Your task is to transcribe the entries below exactly, from their first line down to the line containing "pending := p;", and to stop there.

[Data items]
━━━━━━
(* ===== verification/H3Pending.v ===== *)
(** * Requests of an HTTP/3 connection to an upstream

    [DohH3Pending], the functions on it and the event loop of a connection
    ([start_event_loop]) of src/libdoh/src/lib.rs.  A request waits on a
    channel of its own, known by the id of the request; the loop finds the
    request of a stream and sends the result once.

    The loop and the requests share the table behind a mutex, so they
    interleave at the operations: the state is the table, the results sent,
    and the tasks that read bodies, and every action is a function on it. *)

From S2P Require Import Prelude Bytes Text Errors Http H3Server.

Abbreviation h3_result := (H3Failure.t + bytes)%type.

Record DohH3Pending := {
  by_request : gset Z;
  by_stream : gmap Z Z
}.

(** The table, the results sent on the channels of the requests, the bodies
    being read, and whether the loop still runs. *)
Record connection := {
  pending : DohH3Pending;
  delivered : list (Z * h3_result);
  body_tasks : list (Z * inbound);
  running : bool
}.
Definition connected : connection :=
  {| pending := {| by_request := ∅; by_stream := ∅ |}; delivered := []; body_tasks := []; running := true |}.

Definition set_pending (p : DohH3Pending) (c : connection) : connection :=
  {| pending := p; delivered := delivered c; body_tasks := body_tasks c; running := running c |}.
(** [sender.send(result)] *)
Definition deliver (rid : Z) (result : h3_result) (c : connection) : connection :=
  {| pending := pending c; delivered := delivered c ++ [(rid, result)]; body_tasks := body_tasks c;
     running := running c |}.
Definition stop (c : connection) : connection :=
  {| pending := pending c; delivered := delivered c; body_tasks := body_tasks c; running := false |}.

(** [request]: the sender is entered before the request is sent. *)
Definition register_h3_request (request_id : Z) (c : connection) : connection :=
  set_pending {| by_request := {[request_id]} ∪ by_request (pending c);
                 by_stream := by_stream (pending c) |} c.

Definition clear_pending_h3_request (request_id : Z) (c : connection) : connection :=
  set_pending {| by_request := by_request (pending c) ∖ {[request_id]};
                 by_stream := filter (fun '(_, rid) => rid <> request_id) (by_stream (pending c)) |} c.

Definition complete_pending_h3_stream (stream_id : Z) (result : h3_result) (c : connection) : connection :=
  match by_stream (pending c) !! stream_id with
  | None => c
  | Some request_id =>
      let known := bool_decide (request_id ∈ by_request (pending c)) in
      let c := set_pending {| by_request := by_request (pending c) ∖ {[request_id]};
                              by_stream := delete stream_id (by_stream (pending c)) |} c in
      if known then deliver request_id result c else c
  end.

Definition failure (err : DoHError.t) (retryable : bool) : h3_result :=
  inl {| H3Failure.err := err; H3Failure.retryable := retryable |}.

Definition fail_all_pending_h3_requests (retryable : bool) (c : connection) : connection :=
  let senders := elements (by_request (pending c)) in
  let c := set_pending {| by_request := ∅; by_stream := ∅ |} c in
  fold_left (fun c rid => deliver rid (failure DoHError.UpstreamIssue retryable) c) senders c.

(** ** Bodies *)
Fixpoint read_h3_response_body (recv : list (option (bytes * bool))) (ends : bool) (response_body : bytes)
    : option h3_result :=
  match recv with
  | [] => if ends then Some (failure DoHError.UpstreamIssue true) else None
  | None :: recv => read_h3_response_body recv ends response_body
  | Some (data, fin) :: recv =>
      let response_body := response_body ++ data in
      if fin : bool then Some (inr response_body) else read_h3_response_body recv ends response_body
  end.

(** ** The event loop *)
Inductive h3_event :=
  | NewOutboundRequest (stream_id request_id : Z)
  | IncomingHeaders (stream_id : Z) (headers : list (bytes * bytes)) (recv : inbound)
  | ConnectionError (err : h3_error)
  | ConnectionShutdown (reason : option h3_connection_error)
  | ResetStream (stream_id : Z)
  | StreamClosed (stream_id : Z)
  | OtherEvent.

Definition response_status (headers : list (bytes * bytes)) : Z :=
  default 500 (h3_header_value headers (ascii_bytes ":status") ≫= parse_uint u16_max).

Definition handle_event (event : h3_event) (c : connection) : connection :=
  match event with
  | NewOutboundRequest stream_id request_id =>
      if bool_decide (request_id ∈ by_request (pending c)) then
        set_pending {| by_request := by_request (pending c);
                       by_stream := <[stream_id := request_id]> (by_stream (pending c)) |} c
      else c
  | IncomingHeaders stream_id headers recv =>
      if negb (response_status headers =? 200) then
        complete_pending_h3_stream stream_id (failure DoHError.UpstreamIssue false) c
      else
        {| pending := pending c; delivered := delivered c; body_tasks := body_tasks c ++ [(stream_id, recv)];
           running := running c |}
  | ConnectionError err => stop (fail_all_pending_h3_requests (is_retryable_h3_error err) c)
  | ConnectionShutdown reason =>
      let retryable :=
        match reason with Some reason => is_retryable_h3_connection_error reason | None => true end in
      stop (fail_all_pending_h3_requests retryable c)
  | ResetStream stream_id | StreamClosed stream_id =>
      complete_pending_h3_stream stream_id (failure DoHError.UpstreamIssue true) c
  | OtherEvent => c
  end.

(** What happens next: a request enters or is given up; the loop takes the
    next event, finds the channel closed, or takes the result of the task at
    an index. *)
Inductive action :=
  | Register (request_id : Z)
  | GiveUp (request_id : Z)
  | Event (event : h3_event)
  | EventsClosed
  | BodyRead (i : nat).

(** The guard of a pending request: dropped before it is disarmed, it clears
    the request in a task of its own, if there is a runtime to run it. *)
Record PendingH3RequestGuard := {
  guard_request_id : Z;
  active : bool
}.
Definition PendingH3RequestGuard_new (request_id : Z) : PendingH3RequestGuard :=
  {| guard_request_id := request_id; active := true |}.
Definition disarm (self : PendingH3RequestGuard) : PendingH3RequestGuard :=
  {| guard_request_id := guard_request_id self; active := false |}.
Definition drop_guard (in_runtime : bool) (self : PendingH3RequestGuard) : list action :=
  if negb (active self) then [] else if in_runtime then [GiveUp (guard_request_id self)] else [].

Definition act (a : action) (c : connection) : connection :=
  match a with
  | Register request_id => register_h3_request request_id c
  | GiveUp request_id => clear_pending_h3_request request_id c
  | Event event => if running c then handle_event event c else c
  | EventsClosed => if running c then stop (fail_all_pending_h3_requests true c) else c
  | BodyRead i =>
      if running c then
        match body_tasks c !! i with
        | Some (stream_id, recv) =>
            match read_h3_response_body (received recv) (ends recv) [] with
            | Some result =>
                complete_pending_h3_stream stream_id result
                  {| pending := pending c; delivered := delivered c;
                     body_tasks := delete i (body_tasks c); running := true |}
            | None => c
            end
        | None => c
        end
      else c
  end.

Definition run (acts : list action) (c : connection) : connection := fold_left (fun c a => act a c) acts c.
━━━━━━
**Answer to this exercise:**
(* ===== verification/H3Pending.v ===== *)
(** * Requests of an HTTP/3 connection to an upstream

    [DohH3Pending], the functions on it and the event loop of a connection
    ([start_event_loop]) of src/libdoh/src/lib.rs.  A request waits on a
    channel of its own, known by the id of the request; the loop finds the
    request of a stream and sends the result once.

    The loop and the requests share the table behind a mutex, so they
    interleave at the operations: the state is the table, the results sent,
    and the tasks that read bodies, and every action is a function on it. *)

From S2P Require Import Prelude Bytes Text Errors Http H3Server.

Abbreviation h3_result := (H3Failure.t + bytes)%type.

Record DohH3Pending := {
  by_request : gset Z;
  by_stream : gmap Z Z
}.

(** The table, the results sent on the channels of the requests, the bodies
    being read, and whether the loop still runs. *)
Record connection := {
  pending : DohH3Pending;
  delivered : list (Z * h3_result);
  body_tasks : list (Z * inbound);
  running : bool
}.
Definition connected : connection :=
  {| pending := {| by_request := ∅; by_stream := ∅ |}; delivered := []; body_tasks := []; running := true |}.

Definition set_pending (p : DohH3Pending) (c : connection) : connection :=
  {| pending := p; delivered := delivered c; body_tasks := body_tasks c; running := running c |}.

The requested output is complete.